* _TASK_
Restate, word for word, each record that follows.

-------- DATA FOR THIS EXERCISE --------

Lemma valid_split m p n l :
  valid_at m p n -> 0 <= l <= n -> valid_at m p l /\ valid_at m (padd p l) (n - l).
Proof.
  intros (B & HB & Hb) Hl. apply in_bounds_iff in Hb.
  split; exists B; (split; [assumption | apply in_bounds_iff; cbn; lia]).
Qed.

Lemma put_bytes_only m p bs : only_block (blk p) m (put_bytes m p bs).
Proof.
  unfold put_bytes. destruct (blocks m !! _) as [D|]; split; try reflexivity.
  intros b' Hb. cbn. now rewrite lookup_insert_ne by congruence.
Qed.

(** Only the block written to matters. *)
Lemma put_bytes_ext m m' p bs :
  blocks m !! blk p = blocks m' !! blk p -> blocks (put_bytes m p bs) !! blk p = blocks (put_bytes m' p bs) !! blk p.
Proof.
  intros E. unfold put_bytes. rewrite E. destruct (blocks m' !! _) as [D|] eqn:E'; cbn; [now rewrite !lookup_insert_eq | congruence].
Qed.

Lemma load_only_block b m m' p n :
  only_block b m m' -> blk p <> b -> load m' p n = load m p n.
Proof. intros [_ H] Hne. unfold load. now rewrite H. Qed.

Lemma valid_only_block b m m' p n :
  only_block b m m' -> blk p <> b -> valid_at m p n -> valid_at m' p n.
Proof. intros [_ H] Hne (B & HB & Hb). exists B. now rewrite H. Qed.

Lemma only_block_trans b m1 m2 m3 :
  only_block b m1 m2 -> only_block b m2 m3 -> only_block b m1 m3.
Proof.
  intros [D1 B1] [D2 B2]. split; [congruence |]. intros b' Hb'. rewrite B2, B1; auto.
Qed.

Lemma load_put_other m p q bs n :
  blk p <> blk q -> load (put_bytes m q bs) p n = load m p n.
Proof.
  intros Hne. destruct (put_bytes_only m q bs) as [_ H]. unfold load. now rewrite H.
Qed.

Lemma valid_put m p q bs n :
  valid_at m q (zlen bs) -> valid_at m p n -> valid_at (put_bytes m q bs) p n.
Proof.
  intros (B & HB & HbB) (P & HP & HbP). unfold put_bytes, valid_at. rewrite HB. cbn.
  apply in_bounds_iff in HbB. unfold zlen in HbB.
  destruct (decide (blk p = blk q)) as [E|E].
  - rewrite E, lookup_insert_eq. rewrite E, HB in HP. injection HP as <-.
    eexists. split; [reflexivity |]. apply in_bounds_iff in HbP. apply in_bounds_iff.
    unfold zlen in *. rewrite length_write_at; lia.
  - rewrite lookup_insert_ne by congruence. eauto.
Qed.

Lemma load_put_bytes m p n bs :
  valid_at m p n -> length bs = Z.to_nat n -> load (put_bytes m p bs) p n = Ok bs.
Proof.
  intros (B & HB & Hb) Hl. apply in_bounds_iff in Hb. unfold zlen in Hb.
  unfold put_bytes. rewrite HB. erewrite load_ok; [|apply lookup_insert_eq|].
  - f_equal. rewrite <- Hl. apply read_write_same. lia.
  - apply in_bounds_iff. unfold zlen. rewrite length_write_at; lia.
Qed.

Lemma put_bytes_app m p b1 b2 :
  valid_at m p (zlen b1 + zlen b2) ->
  put_bytes (put_bytes m p b1) (padd p (zlen b1)) b2 = put_bytes m p (b1 ++ b2).
Proof.
  intros (B & HB & Hb). apply in_bounds_iff in Hb. unfold zlen in *.
  unfold put_bytes. rewrite HB. cbn. rewrite lookup_insert_eq, insert_insert_eq.
  do 2 f_equal. replace (Z.to_nat (ofs p + _)) with (Z.to_nat (ofs p) + length b1)%nat by lia.
  apply write_at_app. lia.
Qed.

Lemma store_put m p bs :
  valid_at m p (zlen bs) -> store m p bs = Ok (put_bytes m p bs).
Proof.
  intros (B & HB & Hb). rewrite (store_ok _ _ _ B) by assumption.
  unfold put_bytes. now rewrite HB.
Qed.

Lemma memcpy_put m dst src n bs :
  load m src n = Ok bs -> blk dst <> blk src -> valid_at m dst n ->
  memcpy m dst src n = Ok (put_bytes m dst bs).
Proof.
  intros (S & HS & HbS & ->)%load_inv Hne (D & HD & HbD).
  rewrite (memcpy_ok _ _ _ _ D S) by assumption. unfold put_bytes. now rewrite HD.
Qed.

(** What [UserCopy] gives, in the same terms. *)
Lemma user_copy_put cp m dst src n bs :
  UserCopy cp -> load m src n = Ok bs -> blk dst <> blk src -> n < W32 -> valid_at m dst n ->
  exists r pad, 0 <= r <= n /\ zlen pad = r /\
    cp m dst src n = Ok (put_bytes m dst (take (Z.to_nat (n - r)) bs ++ pad), r).
Proof.
  intros Hcp (S & HS & HbS & ->)%load_inv Hne Hn (D & HD & HbD).
  destruct (user_copy_spec m dst src n D S) as (m' & r & -> & D' & S' & pad & HD' & HS' & Hr & Hp & ->);
    try assumption.
  rewrite HD in HD'. rewrite HS in HS'. injection HD' as <-. injection HS' as <-.
  exists r, pad. unfold put_bytes. rewrite HD, read_at_take by lia. auto.
Qed.

(** ** The tree's user copies meet the client interface *)

Lemma memcpy_user_copy (cp : user_copy) :
  (forall m d s n, 0 <= n < W32 -> cp m d s n = (let! m := memcpy m d s n in Ok (m, 0))) ->
  UserCopy cp.
Proof.
  intros Hcp. split. intros m dst src n D S HD HS Hne Hn Hbd Hbs.
  pose proof (proj1 (in_bounds_iff _ _ _) Hbd).
  rewrite Hcp, (memcpy_ok _ _ _ _ D S) by (assumption || lia). cbn [rbind].
  eexists _, 0. split; [reflexivity |]. exists D, S, [].
  repeat split; try assumption; try lia.
  now rewrite Z.sub_0_r, app_nil_r.
Qed.

#[export] Instance copy_from_user_ok : UserCopy (copy_from_user (-1)).
Proof. apply memcpy_user_copy. reflexivity. Qed.

#[export] Instance copy_to_user_ok : UserCopy copy_to_user.
Proof.
  apply memcpy_user_copy. intros m d s n Hn. unfold copy_to_user, s32.
  rewrite u32_small by lia. destruct (Z.ltb_spec n 2147483648).
  - destruct (Z.leb_spec n n); [now rewrite orb_true_r | lia].
  - destruct (Z.ltb_spec (n - W32) 0); [reflexivity | lia].
Qed.

(** ** The allocator *)

(** A bump allocator over a heap of bounded size, to run the model with: it
    returns addresses past every live block and refuses once [limit] is
    passed. *)
Definition next_addr (m : mem) : Z :=
  set_fold (fun k r => Z.max (k + 1) r) 4096 (dom (blocks m)).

--------

* _SOLUTION FOR THIS EXERCISE_
Lemma valid_split m p n l :
  valid_at m p n -> 0 <= l <= n -> valid_at m p l /\ valid_at m (padd p l) (n - l).
Proof.
  intros (B & HB & Hb) Hl. apply in_bounds_iff in Hb.
  split; exists B; (split; [assumption | apply in_bounds_iff; cbn; lia]).
Qed.

Lemma put_bytes_only m p bs : only_block (blk p) m (put_bytes m p bs).
Proof.
  unfold put_bytes. destruct (blocks m !! _) as [D|]; split; try reflexivity.
  intros b' Hb. cbn. now rewrite lookup_insert_ne by congruence.
Qed.

(** Only the block written to matters. *)
Lemma put_bytes_ext m m' p bs :
  blocks m !! blk p = blocks m' !! blk p -> blocks (put_bytes m p bs) !! blk p = blocks (put_bytes m' p bs) !! blk p.
Proof.
  intros E. unfold put_bytes. rewrite E. destruct (blocks m' !! _) as [D|] eqn:E'; cbn; [now rewrite !lookup_insert_eq | congruence].
Qed.

Lemma load_only_block b m m' p n :
  only_block b m m' -> blk p <> b -> load m' p n = load m p n.
Proof. intros [_ H] Hne. unfold load. now rewrite H. Qed.

Lemma valid_only_block b m m' p n :
  only_block b m m' -> blk p <> b -> valid_at m p n -> valid_at m' p n.
Proof. intros [_ H] Hne (B & HB & Hb). exists B. now rewrite H. Qed.

Lemma only_block_trans b m1 m2 m3 :
  only_block b m1 m2 -> only_block b m2 m3 -> only_block b m1 m3.
Proof.
  intros [D1 B1] [D2 B2]. split; [congruence |]. intros b' Hb'. rewrite B2, B1; auto.
Qed.

Lemma load_put_other m p q bs n :
  blk p <> blk q -> load (put_bytes m q bs) p n = load m p n.
Proof.
  intros Hne. destruct (put_bytes_only m q bs) as [_ H]. unfold load. now rewrite H.
Qed.

Lemma valid_put m p q bs n :
  valid_at m q (zlen bs) -> valid_at m p n -> valid_at (put_bytes m q bs) p n.
Proof.
  intros (B & HB & HbB) (P & HP & HbP). unfold put_bytes, valid_at. rewrite HB. cbn.
  apply in_bounds_iff in HbB. unfold zlen in HbB.
  destruct (decide (blk p = blk q)) as [E|E].
  - rewrite E, lookup_insert_eq. rewrite E, HB in HP. injection HP as <-.
    eexists. split; [reflexivity |]. apply in_bounds_iff in HbP. apply in_bounds_iff.
    unfold zlen in *. rewrite length_write_at; lia.
  - rewrite lookup_insert_ne by congruence. eauto.
Qed.

Lemma load_put_bytes m p n bs :
  valid_at m p n -> length bs = Z.to_nat n -> load (put_bytes m p bs) p n = Ok bs.
Proof.
  intros (B & HB & Hb) Hl. apply in_bounds_iff in Hb. unfold zlen in Hb.
  unfold put_bytes. rewrite HB. erewrite load_ok; [|apply lookup_insert_eq|].
  - f_equal. rewrite <- Hl. apply read_write_same. lia.
  - apply in_bounds_iff. unfold zlen. rewrite length_write_at; lia.
Qed.

Lemma put_bytes_app m p b1 b2 :
  valid_at m p (zlen b1 + zlen b2) ->
  put_bytes (put_bytes m p b1) (padd p (zlen b1)) b2 = put_bytes m p (b1 ++ b2).
Proof.
  intros (B & HB & Hb). apply in_bounds_iff in Hb. unfold zlen in *.
  unfold put_bytes. rewrite HB. cbn. rewrite lookup_insert_eq, insert_insert_eq.
  do 2 f_equal. replace (Z.to_nat (ofs p + _)) with (Z.to_nat (ofs p) + length b1)%nat by lia.
  apply write_at_app. lia.
Qed.

Lemma store_put m p bs :
  valid_at m p (zlen bs) -> store m p bs = Ok (put_bytes m p bs).
Proof.
  intros (B & HB & Hb). rewrite (store_ok _ _ _ B) by assumption.
  unfold put_bytes. now rewrite HB.
Qed.

Lemma memcpy_put m dst src n bs :
  load m src n = Ok bs -> blk dst <> blk src -> valid_at m dst n ->
  memcpy m dst src n = Ok (put_bytes m dst bs).
Proof.
  intros (S & HS & HbS & ->)%load_inv Hne (D & HD & HbD).
  rewrite (memcpy_ok _ _ _ _ D S) by assumption. unfold put_bytes. now rewrite HD.
Qed.

(** What [UserCopy] gives, in the same terms. *)
Lemma user_copy_put cp m dst src n bs :
  UserCopy cp -> load m src n = Ok bs -> blk dst <> blk src -> n < W32 -> valid_at m dst n ->
  exists r pad, 0 <= r <= n /\ zlen pad = r /\
    cp m dst src n = Ok (put_bytes m dst (take (Z.to_nat (n - r)) bs ++ pad), r).
Proof.
  intros Hcp (S & HS & HbS & ->)%load_inv Hne Hn (D & HD & HbD).
  destruct (user_copy_spec m dst src n D S) as (m' & r & -> & D' & S' & pad & HD' & HS' & Hr & Hp & ->);
    try assumption.
  rewrite HD in HD'. rewrite HS in HS'. injection HD' as <-. injection HS' as <-.
  exists r, pad. unfold put_bytes. rewrite HD, read_at_take by lia. auto.
Qed.

(** ** The tree's user copies meet the client interface *)

Lemma memcpy_user_copy (cp : user_copy) :
  (forall m d s n, 0 <= n < W32 -> cp m d s n = (let! m := memcpy m d s n in Ok (m, 0))) ->
  UserCopy cp.
Proof.
  intros Hcp. split. intros m dst src n D S HD HS Hne Hn Hbd Hbs.
  pose proof (proj1 (in_bounds_iff _ _ _) Hbd).
  rewrite Hcp, (memcpy_ok _ _ _ _ D S) by (assumption || lia). cbn [rbind].
  eexists _, 0. split; [reflexivity |]. exists D, S, [].
  repeat split; try assumption; try lia.
  now rewrite Z.sub_0_r, app_nil_r.
Qed.

#[export] Instance copy_from_user_ok : UserCopy (copy_from_user (-1)).
Proof. apply memcpy_user_copy. reflexivity. Qed.

#[export] Instance copy_to_user_ok : UserCopy copy_to_user.
Proof.
  apply memcpy_user_copy. intros m d s n Hn. unfold copy_to_user, s32.
  rewrite u32_small by lia. destruct (Z.ltb_spec n 2147483648).
  - destruct (Z.leb_spec n n); [now rewrite orb_true_r | lia].
  - destruct (Z.ltb_spec (n - W32) 0); [reflexivity | lia].
Qed.

(** ** The allocator *)

(** A bump allocator over a heap of bounded size, to run the model with: it
    returns addresses past every live block and refuses once [limit] is
    passed. *)
Definition next_addr (m : mem) : Z :=
  set_fold (fun k r => Z.max (k + 1) r) 4096 (dom (blocks m)).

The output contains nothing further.